Seven Brides is very loosely based on the myth of how the early Romans, faced with a shortage of women, simply abducted women from the neighbouring town. And in this frontier musical, Howard Keel goes to town and quickly wins Jane Powell as his wife -- leaving his six brothers to visit town and abduct their own. It's hugely politically incorrect, and of course, great fun.
The projected budget for Seven Brides was slashed by MGM because they had an even bigger musical in the works at the same time -- Brigadoon. And blow me down if Seven Brides didn't blow the cheesy, totally cornball Brigadoon clear out of the water -- the ugly duckling turned into an outback Swan.
And there's another reason why the budget couldn't stretch too far -- and why it was shot on the MGM backlot instead of on location, as director Stanley Donen wished.
This was 1953, and 20th Century Fox had just introduced Cinemascope. MGM decided to try out this new format -- but it insisted, at huge cost, that Donen shoot the movie twice -- in Cinemascope, and then reframe and reshoot in 'flat' 1,85 ratio -- just in case most cinemas couldn't screen the new-fangled widescreen format.
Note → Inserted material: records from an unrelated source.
(** * COVID dashboard: scheduling, expiry and article filtering

    A shallow embedding of the update-scheduling core of the dashboard
    ([main.py], [covid_data_handler.py], [covid_news_handling.py]) together
    with the part of Python's [sched] module the code relies on, followed
    by the properties established for it.

    Conventions of the embedding:
    - module-level globals are the fields of one [State] record that every
      operation threads through; an exception leaves the state as it was
      when it was raised;
    - a [for] loop over a list that its own body mutates is run by index,
      as the Python list iterator does;
    - the wall clock, the HTTP providers and the configuration file are
      inputs ([World], [Config]); logging is not modelled. *)

From stdpp Require Import base gmap strings list pretty.
From Stdlib Require Import ZArith.

Local Open Scope string_scope.
Local Open Scope list_scope.
Local Open Scope Z_scope.

(* ===================================================================== *)
(** ** Exceptions and the two effect layers *)
(* ===================================================================== *)

Inductive exn :=
| SystemExit
| ValueError
| KeyError
| IndexError
| TypeError
| RecursionError.

Inductive outcome (A : Type) :=
| Normal (a : A)
| Raised (e : exn).
Arguments Normal {A} a.
Arguments Raised {A} e.

Definition obind {A B} (x : outcome A) (k : A -> outcome B) : outcome B :=
  match x with
  | Normal a => k a
  | Raised e => Raised e
  end.

Declare Scope py_scope.
Delimit Scope py_scope with py.
Notation "'let!' x ':=' c 'in' k" := (obind c (fun x => k))
  (at level 10, x name, c at level 100, k at level 200) : py_scope.
Local Open Scope py_scope.

(* ===================================================================== *)
(** ** Python values used by [time_buffer] *)
(* ===================================================================== *)

(** [time_buffer] is called with a [struct_time] and, in its own recursive
    call, with the string ["00:00"]: the arithmetic on [current_time[3]]
    is integer arithmetic in the first case and string repetition and
    concatenation in the second. *)
Inductive pyv :=
| VInt (z : Z)
| VStr (s : string).

(** Only fields 3 ([tm_hour]) and 4 ([tm_min]) of a [struct_time] are read. *)
Inductive time_arg :=
| StructTime (tm_hour tm_min : Z)
| TimeStr (s : string).

Fixpoint str_take (n : nat) (s : string) : string :=
  match n, s with
  | S n', String c s' => String c (str_take n' s')
  | _, _ => EmptyString
  end.

Fixpoint str_drop (n : nat) (s : string) : string :=
  match n, s with
  | S n', String _ s' => str_drop n' s'
  | _, _ => s
  end.

Fixpoint str_repeat (n : nat) (s : string) : string :=
  match n with
  | O => EmptyString
  | S n' => s +:+ str_repeat n' s
  end.

Definition digit_of (c : Ascii.ascii) : option Z :=
  let n := Z.of_N (Ascii.N_of_ascii c) in
  if (48 <=? n) && (n <=? 57) then Some (n - 48) else None.

Fixpoint int_digits (acc : Z) (s : string) : option Z :=
  match s with
  | EmptyString => Some acc
  | String c s' =>
      match digit_of c with
      | Some d => int_digits (10 * acc + d) s'
      | None => None
      end
  end.

(** [int(s)] on a string: a non-empty run of decimal digits gives its
    value, anything else is a [ValueError].  (Signs, surrounding blanks
    and digit-group underscores, which [int] also accepts, are outside
    the model; no time string of the dashboard has them.) *)
Definition int_of_str (s : string) : outcome Z :=
  match s with
  | EmptyString => Raised ValueError
  | _ => match int_digits 0 s with
         | Some z => Normal z
         | None => Raised ValueError
         end
  end.

Definition py_int (v : pyv) : outcome Z :=
  match v with
  | VInt z => Normal z
  | VStr s => int_of_str s
  end.

Definition py_mul (v : pyv) (n : Z) : pyv :=
  match v with
  | VInt z => VInt (z * n)
  | VStr s => VStr (str_repeat (Z.to_nat n) s)
  end.

Definition py_add (a b : pyv) : outcome pyv :=
  match a, b with
  | VInt x, VInt y => Normal (VInt (x + y))
  | VStr x, VStr y => Normal (VStr (x +:+ y))
  | _, _ => Raised TypeError
  end.

(** [current_time[i]] for [i] in 3, 4. *)
Definition time_index (t : time_arg) (i : nat) : outcome pyv :=
  match t with
  | StructTime h m =>
      match i with
      | 3%nat => Normal (VInt h)
      | 4%nat => Normal (VInt m)
      | _ => Raised IndexError
      end
  | TimeStr s =>
      match String.get i s with
      | Some c => Normal (VStr (String c EmptyString))
      | None => Raised IndexError
      end
  end.

(* ===================================================================== *)
(** ** main.py: [time_buffer] *)
(* ===================================================================== *)

(** The interpreter's recursion limit; the two recursive calls below are
    the only recursion in the program. *)
Definition recursion_limit : nat := 1000.

(** [default_time] is the value of the default argument
    [current_time = time.localtime()], an expression Python evaluates once,
    when the [def] statement runs at import.  A call that omits
    [current_time] receives [default_time]. *)
Fixpoint time_buffer_rec (depth : nat) (default_time : time_arg)
    (given_time : string) (current_time : time_arg) : outcome Z :=
  match depth with
  | O => Raised RecursionError
  | S depth' =>
      let! hrs := time_index current_time 3 in
      let! mins := time_index current_time 4 in
      let! current_time_seconds :=
        py_add (py_mul (py_mul hrs 60) 60) (py_mul mins 60) in
      let time_hours := str_take 2 given_time in
      let time_minutes := str_drop 3 given_time in
      let! h := int_of_str time_hours in
      let! m := int_of_str time_minutes in
      let entered_time_seconds := h * 60 * 60 + m * 60 in
      let! cur := py_int current_time_seconds in
      let buffer_time := entered_time_seconds - cur in
      if buffer_time <? 0 then
        let! now_midnight :=
          time_buffer_rec depth' default_time "24:00" default_time in
        let! midnight_time :=
          time_buffer_rec depth' default_time given_time (TimeStr "00:00") in
        Normal (now_midnight + midnight_time)
      else Normal buffer_time
  end.

(** [time_buffer(given_time, current_time)]; [None] for an omitted second
    argument. *)
Definition time_buffer (default_time : time_arg) (given_time : string)
    (current_time : option time_arg) : outcome Z :=
  time_buffer_rec recursion_limit default_time given_time
    (match current_time with
     | Some t => t
     | None => default_time
     end).

(* ===================================================================== *)
(** ** Data model *)
(* ===================================================================== *)

(** *** sched: events and schedulers *)

(** The callable stored in an event. *)
Inductive action :=
| covid_API_request_action
| news_API_request_action.

(** [sched.Event]: a named tuple [(time, priority, sequence, action,
    argument, kwargs)]; the program always leaves the last two empty.
    Event times are [time.time() + delay], kept here in whole seconds. *)
Record Event := mkEvent {
  ev_time : Z;
  ev_priority : Z;
  ev_sequence : nat;
  ev_action : action }.

(** A [sched.scheduler]: its heap, kept in the order the [queue] property
    returns it, and its sequence counter. *)
Record scheduler := mkScheduler {
  sq_queue : list Event;
  sq_counter : nat }.

(** An entry of [covid_queue_info] / [news_queue_info]. *)
Record queue_info := mkQueueInfo {
  event_id : Event;
  event_name : string;
  repeat_update : bool }.

(** An entry of [scheduled_updates], the dictionary built by
    [schedule_update]. *)
Record update := mkUpdate {
  title : string;
  content : string;
  covid : bool;
  news : bool;
  repeat : bool;
  time : string }.

#[global] Instance action_eq_dec : EqDecision action.
Proof. solve_decision. Defined.
#[global] Instance Event_eq_dec : EqDecision Event.
Proof. solve_decision. Defined.
#[global] Instance queue_info_eq_dec : EqDecision queue_info.
Proof. solve_decision. Defined.
#[global] Instance update_eq_dec : EqDecision update.
Proof. solve_decision. Defined.

(** *** Provider payloads *)

(** A key of a JSON object: absent, [null], or a value. *)
Inductive jfield (A : Type) :=
| Missing
| Null
| Present (a : A).
Arguments Missing {A}.
Arguments Null {A}.
Arguments Present {A} a.

(** One daily record of the statistics provider; each figure may be
    [null]. *)
Record day_record := mkDay {
  hospitalCases : option Z;
  cumDailyNsoDeathsByDeathDate : option Z;
  newCasesBySpecimenDate : option Z }.

(** A string-valued JSON value of a news article. *)
Inductive jval :=
| JNull
| JStr (s : string).

#[global] Instance jval_eq_dec : EqDecision jval.
Proof. solve_decision. Defined.

(** A news article is a Python dict: the raw ones of the provider have
    many keys, the stored ones exactly ["title"] and ["content"]. *)
Abbreviation article := (gmap string jval).

(** What [removed_article_titles.append] receives: the title string that
    [main] passes, or a list as the signature announces. *)
Inductive removed_arg :=
| RTitle (s : string)
| RList (l : list string).
Lemma rd_u8_bytes (b : byte) (rest : list byte) :
  rd_u8 (u8_bytes b ++ rest) = (b, rest).
Proof. reflexivity. Qed.

Lemma rd_uint_bytes (n : nat) (x : Z) (rest : list byte) :
  rd_uint n (le_split n x ++ rest) = (x mod 2 ^ (Z.of_nat n * 8), rest).
Proof.
  unfold rd_uint. f_equal.
  - rewrite <- (length_le_split n x) at 1. rewrite fetch_prefix.
    apply le_combine_split.
  - apply drop_app_length'. symmetry. apply length_le_split.
Qed.

Lemma rd_array_bytes (n : nat) (v : vec byte n) (rest : list byte) :
  rd_array n (array_bytes v ++ rest) = (v, rest).
Proof.
  unfold rd_array, array_bytes. f_equal.
  - apply vec_eq. intros i. rewrite lookup_fun_to_vec. unfold byte_at.
    rewrite nth_lookup, lookup_app_l
      by (rewrite length_vec_to_list; apply fin_to_nat_lt).
    destruct (vec_to_list v !! fin_to_nat i) eqn:E.
    + cbn. apply vlookup_lookup in E. congruence.
    + apply lookup_ge_None in E. rewrite length_vec_to_list in E.
      pose proof (fin_to_nat_lt i). lia.
  - apply drop_app_length'. symmetry. apply length_vec_to_list.
Qed.



Ltac read_step :=
  first [ rewrite rd_u8_bytes | rewrite rd_uint_bytes | rewrite rd_array_bytes ];
  cbv beta iota.

Lemma mod_uint (bits x : Z) : is_uint bits x -> x mod 2 ^ bits = x.
Proof. intros H. apply Z.mod_small. exact H. Qed.

Lemma header_view_bytes (h : ITCHMessageHeader.t) (rest : list byte) :
  header_in_range h ->
  ITCHMessageHeader.view (ITCHMessageHeader.bytes h ++ rest) = (h, rest).
Proof.
  intros (H1 & H2 & H3). destruct h as [mt sl tn ts]. cbn in H1, H2, H3.
  unfold ITCHMessageHeader.view, ITCHMessageHeader.bytes, rbind, rret,
    rd_u16, rd_u64, u16_bytes, u64_bytes.
  cbn [ITCHMessageHeader.message_type ITCHMessageHeader.stock_locate
       ITCHMessageHeader.tracking_number ITCHMessageHeader.timestamp].
  rewrite <- !app_assoc. repeat read_step.
  change (Z.of_nat 2 * 8) with 16. change (Z.of_nat 8 * 8) with 64.
  rewrite !mod_uint by assumption. reflexivity.
Qed.
Lemma not_after_trans c1 i1 c2 i2 c3 i3 : not_after c1 i1 c2 i2 → not_after c2 i2 c3 i3 → not_after c1 i1 c3 i3.
Proof.
  unfold not_after. intros H1 H2. destruct (key_trichotomy c2 i2 c1 i1) as [E|[[-> ->]|E]]; [by rewrite E in H1|done|].
  destruct (key_trichotomy c3 i3 c2 i2) as [E'|[[-> ->]|E']]; [by rewrite E' in H2|done|].
  apply key_before_asym. by eapply key_before_trans.
Qed.

(** ** Splitting *)

Lemma no_char_digits s c : Forall (λ b, is_digit b = true) (bytes_of s) →
  (byte_of c < 48 ∨ 57 < byte_of c) → no_char c s.
Proof.
  intros H Hc. eapply Forall_impl; [exact H|]. intros b Hb. cbn in Hb.
  apply in_range_true in Hb. lia.
Qed.

Lemma split_go_step sep n cur a rest :
  no_char sep a →
  split_go sep (Some (S (S n))) cur (a +:+ String sep rest)
  = (cur +:+ a) :: split_go sep (Some (S n)) "" rest.
Proof.
  revert cur. induction a as [|x a IH]; intros cur Ha; cbn.
  - rewrite Ascii.eqb_refl. cbn. by rewrite str_app_nil_r.
  - inversion Ha as [|? ? Hx Hr]; subst.
    destruct (Ascii.eqb_spec x sep) as [->|_]; [done|]. cbn. rewrite IH by done.
    by rewrite str_app_assoc.
Qed.

Lemma split_go_last sep cur s : split_go sep (Some 1%nat) cur s = [cur +:+ s].
Proof.
  revert cur. induction s as [|x s IH]; intros cur; cbn.
  - by rewrite str_app_nil_r.
  - rewrite andb_false_r. cbn. rewrite IH. by rewrite str_app_assoc.
Qed.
But by the time of the movie's release the following year, Cinemascope had proved a sensation with audiences. The fullscreen version was never shown - the negatives were just locked away.
And here on this two-disc set, alongside the widescreen version, is the never-before-seen 'flat' version. It's subtly different, as you'd expect -- and if anything, is even more enjoyable in its composition than the Cinemascope version.
So here are Fourteen Brides for Fourteen Brothers - twice as much singing and dancing as ever before. Go abduct your copy today.
The Cinemascope (2,55) version is now anamorphic, and is of overall high quality.
But it is the newly released 'flat' 1,85 version, shown here as 1,78, which is the eye-opener. It's also anamorphic, and the action is way up front, leaping from the screen with intensified vigour and strength. And perhaps because of it laying dormant for more than half-a-century, the colours in this version are far more intense than we've seen before -- the immediacy and brightness of the hues is just sensational.
This is one case where the original Cinemascope is not the way to go; the newly-unveiled 'flat' edition now becomes my standard edition of choice.